The answer must consist of each line of the records below that contains the string "which".

[Saved entries]
[Start of section]

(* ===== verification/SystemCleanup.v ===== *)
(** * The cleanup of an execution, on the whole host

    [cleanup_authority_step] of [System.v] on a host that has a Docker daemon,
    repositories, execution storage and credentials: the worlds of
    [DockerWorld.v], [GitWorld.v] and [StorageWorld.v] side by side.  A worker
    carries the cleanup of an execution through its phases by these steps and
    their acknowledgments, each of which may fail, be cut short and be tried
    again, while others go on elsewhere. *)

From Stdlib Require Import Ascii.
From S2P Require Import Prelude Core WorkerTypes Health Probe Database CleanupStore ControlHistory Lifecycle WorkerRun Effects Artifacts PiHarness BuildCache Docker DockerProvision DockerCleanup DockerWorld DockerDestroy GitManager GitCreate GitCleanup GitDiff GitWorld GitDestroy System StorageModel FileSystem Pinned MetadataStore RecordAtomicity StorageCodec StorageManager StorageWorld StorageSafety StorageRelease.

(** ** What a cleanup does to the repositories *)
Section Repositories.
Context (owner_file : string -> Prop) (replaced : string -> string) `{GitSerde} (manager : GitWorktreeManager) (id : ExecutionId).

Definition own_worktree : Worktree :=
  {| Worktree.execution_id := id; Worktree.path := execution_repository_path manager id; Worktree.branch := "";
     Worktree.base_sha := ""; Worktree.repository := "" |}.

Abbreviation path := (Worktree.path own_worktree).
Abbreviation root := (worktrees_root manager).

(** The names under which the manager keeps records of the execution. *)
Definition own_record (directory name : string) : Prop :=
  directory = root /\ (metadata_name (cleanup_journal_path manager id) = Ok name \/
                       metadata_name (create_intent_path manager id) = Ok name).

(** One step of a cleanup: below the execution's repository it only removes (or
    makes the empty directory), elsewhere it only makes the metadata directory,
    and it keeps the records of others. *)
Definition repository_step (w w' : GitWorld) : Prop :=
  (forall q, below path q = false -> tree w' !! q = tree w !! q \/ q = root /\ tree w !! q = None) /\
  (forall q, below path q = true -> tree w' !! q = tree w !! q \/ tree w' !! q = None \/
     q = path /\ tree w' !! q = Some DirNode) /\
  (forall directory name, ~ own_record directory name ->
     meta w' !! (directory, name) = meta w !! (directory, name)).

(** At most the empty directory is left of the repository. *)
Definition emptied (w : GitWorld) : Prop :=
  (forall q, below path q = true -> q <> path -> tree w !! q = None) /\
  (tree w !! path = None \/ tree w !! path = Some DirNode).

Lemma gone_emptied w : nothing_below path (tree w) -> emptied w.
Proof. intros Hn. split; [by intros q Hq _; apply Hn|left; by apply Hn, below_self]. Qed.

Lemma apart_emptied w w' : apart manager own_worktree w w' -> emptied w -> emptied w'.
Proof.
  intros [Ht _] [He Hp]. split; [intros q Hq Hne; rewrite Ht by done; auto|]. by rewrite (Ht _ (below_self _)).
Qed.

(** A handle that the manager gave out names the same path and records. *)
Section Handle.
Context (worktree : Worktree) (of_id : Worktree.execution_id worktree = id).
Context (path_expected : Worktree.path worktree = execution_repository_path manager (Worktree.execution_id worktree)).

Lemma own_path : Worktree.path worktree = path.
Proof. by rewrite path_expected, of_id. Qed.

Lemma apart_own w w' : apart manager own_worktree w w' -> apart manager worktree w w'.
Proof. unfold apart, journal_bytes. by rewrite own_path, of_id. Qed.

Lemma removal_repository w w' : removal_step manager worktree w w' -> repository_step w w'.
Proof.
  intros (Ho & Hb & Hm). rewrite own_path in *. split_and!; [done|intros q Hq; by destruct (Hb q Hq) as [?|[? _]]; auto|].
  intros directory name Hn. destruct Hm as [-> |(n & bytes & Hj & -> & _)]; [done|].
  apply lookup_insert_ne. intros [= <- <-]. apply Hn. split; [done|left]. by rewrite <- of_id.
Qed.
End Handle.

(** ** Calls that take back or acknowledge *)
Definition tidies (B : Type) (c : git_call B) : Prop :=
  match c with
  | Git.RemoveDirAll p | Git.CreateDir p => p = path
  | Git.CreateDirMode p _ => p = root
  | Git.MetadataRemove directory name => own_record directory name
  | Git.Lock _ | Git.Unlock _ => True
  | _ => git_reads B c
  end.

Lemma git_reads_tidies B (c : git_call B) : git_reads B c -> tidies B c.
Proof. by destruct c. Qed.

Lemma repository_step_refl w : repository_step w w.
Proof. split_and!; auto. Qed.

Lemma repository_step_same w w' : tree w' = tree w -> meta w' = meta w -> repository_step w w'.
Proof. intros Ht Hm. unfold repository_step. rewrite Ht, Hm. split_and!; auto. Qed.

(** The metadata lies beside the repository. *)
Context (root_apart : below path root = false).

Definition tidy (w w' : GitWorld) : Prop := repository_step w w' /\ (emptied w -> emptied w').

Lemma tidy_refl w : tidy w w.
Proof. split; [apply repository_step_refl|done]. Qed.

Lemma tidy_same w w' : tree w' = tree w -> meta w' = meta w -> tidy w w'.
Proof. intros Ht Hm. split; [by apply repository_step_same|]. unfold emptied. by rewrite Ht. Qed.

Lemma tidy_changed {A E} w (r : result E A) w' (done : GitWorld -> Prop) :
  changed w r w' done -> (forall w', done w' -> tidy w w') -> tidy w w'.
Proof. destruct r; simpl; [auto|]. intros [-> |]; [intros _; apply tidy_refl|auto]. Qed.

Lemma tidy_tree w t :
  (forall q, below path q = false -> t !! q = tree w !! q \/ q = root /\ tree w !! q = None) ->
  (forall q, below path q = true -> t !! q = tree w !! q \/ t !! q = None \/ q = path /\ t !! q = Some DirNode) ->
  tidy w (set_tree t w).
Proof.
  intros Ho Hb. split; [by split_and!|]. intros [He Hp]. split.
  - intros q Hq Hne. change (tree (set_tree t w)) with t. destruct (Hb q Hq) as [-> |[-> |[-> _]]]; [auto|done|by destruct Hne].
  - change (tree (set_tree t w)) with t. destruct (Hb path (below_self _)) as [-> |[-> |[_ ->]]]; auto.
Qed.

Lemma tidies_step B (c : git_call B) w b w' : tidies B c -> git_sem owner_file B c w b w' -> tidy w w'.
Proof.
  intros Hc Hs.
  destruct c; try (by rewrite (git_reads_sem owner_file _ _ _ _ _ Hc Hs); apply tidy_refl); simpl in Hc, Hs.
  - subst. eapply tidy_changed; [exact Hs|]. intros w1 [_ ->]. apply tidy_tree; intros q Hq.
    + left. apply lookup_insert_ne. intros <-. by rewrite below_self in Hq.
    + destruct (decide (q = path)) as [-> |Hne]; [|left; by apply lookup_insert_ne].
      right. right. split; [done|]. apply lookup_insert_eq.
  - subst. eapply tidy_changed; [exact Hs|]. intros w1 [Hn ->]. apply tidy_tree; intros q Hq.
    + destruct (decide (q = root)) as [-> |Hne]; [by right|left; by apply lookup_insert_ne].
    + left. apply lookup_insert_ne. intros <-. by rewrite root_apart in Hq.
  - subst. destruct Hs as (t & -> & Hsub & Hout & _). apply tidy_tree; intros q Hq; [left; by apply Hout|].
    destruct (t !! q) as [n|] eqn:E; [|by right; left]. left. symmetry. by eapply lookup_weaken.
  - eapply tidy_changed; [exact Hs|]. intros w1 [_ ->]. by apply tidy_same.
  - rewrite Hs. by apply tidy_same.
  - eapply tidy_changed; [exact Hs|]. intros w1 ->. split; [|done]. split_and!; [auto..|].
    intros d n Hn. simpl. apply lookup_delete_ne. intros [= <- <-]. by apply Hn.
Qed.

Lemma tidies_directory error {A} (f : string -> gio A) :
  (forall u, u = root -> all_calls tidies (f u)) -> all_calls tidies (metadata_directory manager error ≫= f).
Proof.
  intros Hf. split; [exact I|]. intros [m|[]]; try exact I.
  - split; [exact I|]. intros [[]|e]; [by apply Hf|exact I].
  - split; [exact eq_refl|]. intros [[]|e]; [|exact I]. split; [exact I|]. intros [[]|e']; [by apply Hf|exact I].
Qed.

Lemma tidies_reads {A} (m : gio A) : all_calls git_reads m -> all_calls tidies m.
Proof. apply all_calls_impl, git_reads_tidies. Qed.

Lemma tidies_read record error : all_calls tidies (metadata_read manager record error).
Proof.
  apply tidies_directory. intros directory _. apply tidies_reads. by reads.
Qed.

[End of section]
[Start of section]

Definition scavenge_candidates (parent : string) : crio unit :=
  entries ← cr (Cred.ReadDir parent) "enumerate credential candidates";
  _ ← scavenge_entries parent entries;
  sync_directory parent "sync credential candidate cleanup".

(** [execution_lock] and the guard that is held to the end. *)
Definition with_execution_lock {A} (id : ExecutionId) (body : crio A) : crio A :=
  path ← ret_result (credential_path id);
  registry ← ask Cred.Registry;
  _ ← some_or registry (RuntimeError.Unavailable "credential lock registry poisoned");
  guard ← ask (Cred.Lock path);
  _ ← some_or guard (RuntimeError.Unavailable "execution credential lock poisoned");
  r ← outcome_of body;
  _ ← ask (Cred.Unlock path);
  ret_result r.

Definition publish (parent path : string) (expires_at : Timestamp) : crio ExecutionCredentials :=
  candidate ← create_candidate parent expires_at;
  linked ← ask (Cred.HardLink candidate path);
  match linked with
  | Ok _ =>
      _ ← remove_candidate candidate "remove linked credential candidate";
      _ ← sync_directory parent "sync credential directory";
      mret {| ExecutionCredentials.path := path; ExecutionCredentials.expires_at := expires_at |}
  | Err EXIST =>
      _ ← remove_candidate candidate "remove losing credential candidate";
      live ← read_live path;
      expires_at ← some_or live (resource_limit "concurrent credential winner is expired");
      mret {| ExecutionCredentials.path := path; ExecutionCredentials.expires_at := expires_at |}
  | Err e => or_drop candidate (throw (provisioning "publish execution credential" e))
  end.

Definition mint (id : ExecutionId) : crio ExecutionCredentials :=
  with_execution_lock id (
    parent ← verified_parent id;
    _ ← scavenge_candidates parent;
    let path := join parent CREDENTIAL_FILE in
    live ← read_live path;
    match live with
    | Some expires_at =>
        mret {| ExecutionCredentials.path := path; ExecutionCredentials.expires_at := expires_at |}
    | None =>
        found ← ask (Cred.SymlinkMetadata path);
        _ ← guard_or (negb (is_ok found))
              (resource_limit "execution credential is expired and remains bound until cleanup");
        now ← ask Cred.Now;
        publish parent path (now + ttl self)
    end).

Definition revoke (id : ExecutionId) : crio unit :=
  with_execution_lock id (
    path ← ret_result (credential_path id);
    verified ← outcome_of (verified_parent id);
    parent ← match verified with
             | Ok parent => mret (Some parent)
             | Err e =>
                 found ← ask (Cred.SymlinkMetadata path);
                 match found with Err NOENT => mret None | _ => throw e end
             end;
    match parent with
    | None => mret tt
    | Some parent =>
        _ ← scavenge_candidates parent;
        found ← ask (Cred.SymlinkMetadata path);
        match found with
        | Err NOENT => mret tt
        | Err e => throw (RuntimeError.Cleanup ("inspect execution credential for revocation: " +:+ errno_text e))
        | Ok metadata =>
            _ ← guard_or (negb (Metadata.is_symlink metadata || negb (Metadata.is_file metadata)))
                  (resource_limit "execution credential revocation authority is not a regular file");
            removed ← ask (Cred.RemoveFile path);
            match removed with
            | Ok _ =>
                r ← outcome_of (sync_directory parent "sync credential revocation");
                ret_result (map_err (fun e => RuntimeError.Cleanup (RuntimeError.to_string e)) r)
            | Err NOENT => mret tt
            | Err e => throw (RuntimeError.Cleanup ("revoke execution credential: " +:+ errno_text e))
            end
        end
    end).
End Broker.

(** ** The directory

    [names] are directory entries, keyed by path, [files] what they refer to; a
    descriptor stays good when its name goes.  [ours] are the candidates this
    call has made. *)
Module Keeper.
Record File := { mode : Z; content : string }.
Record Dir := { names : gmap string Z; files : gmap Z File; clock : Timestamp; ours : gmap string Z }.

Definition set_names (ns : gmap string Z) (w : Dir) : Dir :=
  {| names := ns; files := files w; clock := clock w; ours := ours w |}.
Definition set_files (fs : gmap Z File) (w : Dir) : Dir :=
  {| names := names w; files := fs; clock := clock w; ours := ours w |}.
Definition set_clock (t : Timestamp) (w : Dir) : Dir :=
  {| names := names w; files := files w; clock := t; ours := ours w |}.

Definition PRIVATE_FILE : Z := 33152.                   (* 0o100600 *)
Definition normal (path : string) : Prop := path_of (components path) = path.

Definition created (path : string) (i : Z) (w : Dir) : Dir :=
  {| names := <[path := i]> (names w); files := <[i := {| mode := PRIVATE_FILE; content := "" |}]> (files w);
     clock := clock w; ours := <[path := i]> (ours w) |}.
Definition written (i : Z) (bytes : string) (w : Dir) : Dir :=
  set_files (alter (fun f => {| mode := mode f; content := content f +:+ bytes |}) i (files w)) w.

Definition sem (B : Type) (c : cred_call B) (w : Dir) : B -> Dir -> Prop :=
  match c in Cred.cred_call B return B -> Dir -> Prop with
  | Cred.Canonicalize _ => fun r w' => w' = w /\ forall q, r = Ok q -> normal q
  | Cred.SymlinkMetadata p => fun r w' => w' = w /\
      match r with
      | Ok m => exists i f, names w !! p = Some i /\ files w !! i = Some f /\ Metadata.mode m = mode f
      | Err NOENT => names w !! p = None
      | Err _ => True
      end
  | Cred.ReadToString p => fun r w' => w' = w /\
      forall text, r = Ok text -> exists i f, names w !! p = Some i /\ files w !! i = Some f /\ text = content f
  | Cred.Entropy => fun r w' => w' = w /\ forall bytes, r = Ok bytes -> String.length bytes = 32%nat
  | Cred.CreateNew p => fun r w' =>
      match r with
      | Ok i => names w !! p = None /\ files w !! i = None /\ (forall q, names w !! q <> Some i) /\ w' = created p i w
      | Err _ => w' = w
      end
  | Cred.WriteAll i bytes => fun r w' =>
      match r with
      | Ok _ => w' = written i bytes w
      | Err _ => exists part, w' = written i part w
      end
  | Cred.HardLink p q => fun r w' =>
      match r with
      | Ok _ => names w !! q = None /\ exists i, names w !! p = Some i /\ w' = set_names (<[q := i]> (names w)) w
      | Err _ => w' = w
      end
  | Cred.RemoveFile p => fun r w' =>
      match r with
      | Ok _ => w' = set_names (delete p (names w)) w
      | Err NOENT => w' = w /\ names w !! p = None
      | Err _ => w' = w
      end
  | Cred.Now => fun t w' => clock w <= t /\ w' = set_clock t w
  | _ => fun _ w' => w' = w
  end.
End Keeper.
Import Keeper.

[End of section]
[Start of section]

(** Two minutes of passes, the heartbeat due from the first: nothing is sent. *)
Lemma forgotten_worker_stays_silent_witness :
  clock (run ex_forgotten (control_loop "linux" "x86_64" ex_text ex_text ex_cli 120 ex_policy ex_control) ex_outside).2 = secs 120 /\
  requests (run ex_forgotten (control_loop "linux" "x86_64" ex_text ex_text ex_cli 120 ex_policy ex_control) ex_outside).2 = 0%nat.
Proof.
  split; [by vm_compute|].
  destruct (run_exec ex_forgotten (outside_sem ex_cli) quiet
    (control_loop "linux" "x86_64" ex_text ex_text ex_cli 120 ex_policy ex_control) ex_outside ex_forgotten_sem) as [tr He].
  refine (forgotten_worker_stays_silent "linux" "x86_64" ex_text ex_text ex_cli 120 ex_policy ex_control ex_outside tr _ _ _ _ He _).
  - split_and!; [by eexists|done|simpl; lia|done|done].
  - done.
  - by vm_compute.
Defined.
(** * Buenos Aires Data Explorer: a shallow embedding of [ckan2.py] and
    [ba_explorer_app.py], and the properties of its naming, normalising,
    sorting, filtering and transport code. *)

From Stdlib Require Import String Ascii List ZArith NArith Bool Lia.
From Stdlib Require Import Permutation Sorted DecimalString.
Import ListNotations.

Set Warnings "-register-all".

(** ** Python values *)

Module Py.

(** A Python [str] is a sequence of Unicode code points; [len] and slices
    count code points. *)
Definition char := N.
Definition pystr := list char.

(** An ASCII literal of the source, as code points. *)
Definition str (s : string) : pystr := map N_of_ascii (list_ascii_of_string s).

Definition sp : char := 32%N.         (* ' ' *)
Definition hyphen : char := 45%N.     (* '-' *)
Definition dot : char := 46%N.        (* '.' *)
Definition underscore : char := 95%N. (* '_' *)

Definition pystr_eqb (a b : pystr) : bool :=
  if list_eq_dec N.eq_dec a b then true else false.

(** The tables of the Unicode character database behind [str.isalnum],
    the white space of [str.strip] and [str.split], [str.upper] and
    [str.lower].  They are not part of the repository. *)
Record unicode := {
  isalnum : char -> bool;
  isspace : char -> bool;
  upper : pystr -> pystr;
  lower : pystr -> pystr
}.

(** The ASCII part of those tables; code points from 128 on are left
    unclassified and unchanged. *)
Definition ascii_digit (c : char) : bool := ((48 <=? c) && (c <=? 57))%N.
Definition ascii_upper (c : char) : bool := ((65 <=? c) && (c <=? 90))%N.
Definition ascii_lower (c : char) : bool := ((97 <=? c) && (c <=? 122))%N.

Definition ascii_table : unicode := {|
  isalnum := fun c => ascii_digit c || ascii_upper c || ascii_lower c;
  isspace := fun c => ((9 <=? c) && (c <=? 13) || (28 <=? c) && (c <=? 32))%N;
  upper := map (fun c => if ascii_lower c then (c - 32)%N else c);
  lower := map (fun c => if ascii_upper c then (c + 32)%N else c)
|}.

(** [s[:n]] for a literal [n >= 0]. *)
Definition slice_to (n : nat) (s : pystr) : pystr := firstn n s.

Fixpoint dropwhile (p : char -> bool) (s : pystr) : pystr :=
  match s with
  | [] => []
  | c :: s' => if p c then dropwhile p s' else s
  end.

[End of section]

*Answer for this exercise*.
    their acknowledgments, each of which may fail, be cut short and be tried
(** The names under which the manager keeps records of the execution. *)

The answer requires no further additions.